Industrialisasi pada zaman Meiji membuka kesempatan kerja bagi wanita tetapi
kondisi kerja buruk. Gadis- gadis dari pedesaan bekerja giliran siang-malam
dalam keadaan yang menyedihkan. Berbagai protes terhadap keadaan buruk
tenaga kerja wanita mengalami kegagalan. Gerakan wanita memegang peranan
penting setelah Perang Dunia 1. Dapat diringkas bahwa di Jepang, negara maju
di Asia, perasaan keadilan menimbulkan gerakan wanita disertai keyakinan
pentingnya perbaikan moral dalam masyarakat. Perkembangan selanjutnya
dipengaruhi oleh makin banyaknya wanita yang berpendidikan dan oleh
pemikiran-pemikiran Barat serta oleh kebijakan pemerintah. Gerakan wanita
mengalami masa pasang surutnya yang banyak tergantung pada keadaan politik
negara.
d.India
Menjadi jajahan inggris sejak tahun 1857 dan memperoleh kemerdekaan tahun
1947, timbul gerakan yang bergandengan dengan kemerdekaan. Dalam hal ini
Mahatma Gandhi sangat berjasa dengan mendorong wanita berpartisipasi
dalam perjuangan memperoleh kemerdekaan bangsa. Pemimpin-pemimpin lain
juga memperoleh pendidikan di Inggris. Mereka dipengaruhi oleh gagasangagasan Revolusi Perancis dan adat-istiadat yang tidak adil, khususnya tentang
kedudukan wanita di India yang menyedihkan, seperti nasib istri yang tidak
mampu membalas mas kawin dibalas dengan dibakar oleh pihak suami, gejala
pemerkosaan, pelecehan seksual, dan penguguran janin wanita.Sejak tahun
1970-an timbul gerakan untuk lebih memfokuskan pada golongan bawah yang
lebih mengalami situasi ekonomi dan politik yang sulit, selain masih
mengalami diskriminasi yang sangat tajam dalam adat-istiadat. Dalam hal ini
gerakan bantuan dari Media Massa, karenanya ada gerakan dari masyarakat,
maka pemerintah India menunjukan kesediaannya untuk melaksanakan apa
yang telah digariskan dalam perundang-undangan untuk mencapai keadilan
bagi wanita dan masyarakat pada umumnya.
e. Filipina
Sebelum dijajah oleh Spanyol pada abad ke-16 kedudukan wanita tinggi.
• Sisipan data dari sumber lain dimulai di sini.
(* ===== verification/RaftConfig.v ===== *)
(** RaftConfig: the harness that starts, crashes, partitions and checks raft servers.

    Source: lab4-mapreduce/src/raft/config.go, raft/persister.go, and the type
    ApplyMsg of raft/raft.go.

    The raft server itself is an exercise without an implementation: what an
    instance does (persist a state, report a committed command, claim to be the
    leader) is an input.  [cstep] interleaves the operations of the harness with
    the instances, also with those that were crashed and cannot be stopped. *)
From Stdlib Require Import ZArith Lia Strings.Byte.
From stdpp Require Import gmap strings list.
From S2P Require Import Prelude.
From S2P Require Import LabRpc.
Open Scope Z_scope.

(** ** persister.go *)
Record Persister := mkPersister { ps_raftstate : list byte; ps_snapshot : list byte }.

Definition MakePersister : Persister := mkPersister [] [].
Definition SaveRaftState (state : list byte) (ps : Persister) : Persister := mkPersister state (ps_snapshot ps).
Definition SaveStateAndSnapshot (state snapshot : list byte) (ps : Persister) : Persister := mkPersister state snapshot.
Definition ReadRaftState (ps : Persister) : list byte := ps_raftstate ps.
Definition ReadSnapshot (ps : Persister) : list byte := ps_snapshot ps.
Definition RaftStateSize (ps : Persister) : Z := Z.of_nat (length (ps_raftstate ps)).
Definition SnapshotSize (ps : Persister) : Z := Z.of_nat (length (ps_snapshot ps)).
Definition Persister_Copy (ps : Persister) : Persister := mkPersister (ps_raftstate ps) (ps_snapshot ps).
Mereka memerintah di barangaya (desa), mereka sebagai pemuka-pemuka
agama bahkan pemimpin-pemimpin militer. Perkawinan umumnya monogamy,
anak laki-laki dan perempuan mendapat bagian yang sama dari warisan
sedangkan istri mendapat separuh dari milik bersama. Jelasnya masyarakat
pada waktu itu bersifat egaliter. Penjajahan Spanyol yang kebudayaannya
androsentris ( berpusat pada kepentingan pria), mengubah kedudukan wanita,
pemerintahan dikuasai oleh pria, kesempatan pendidikan terbatas bagi wanita.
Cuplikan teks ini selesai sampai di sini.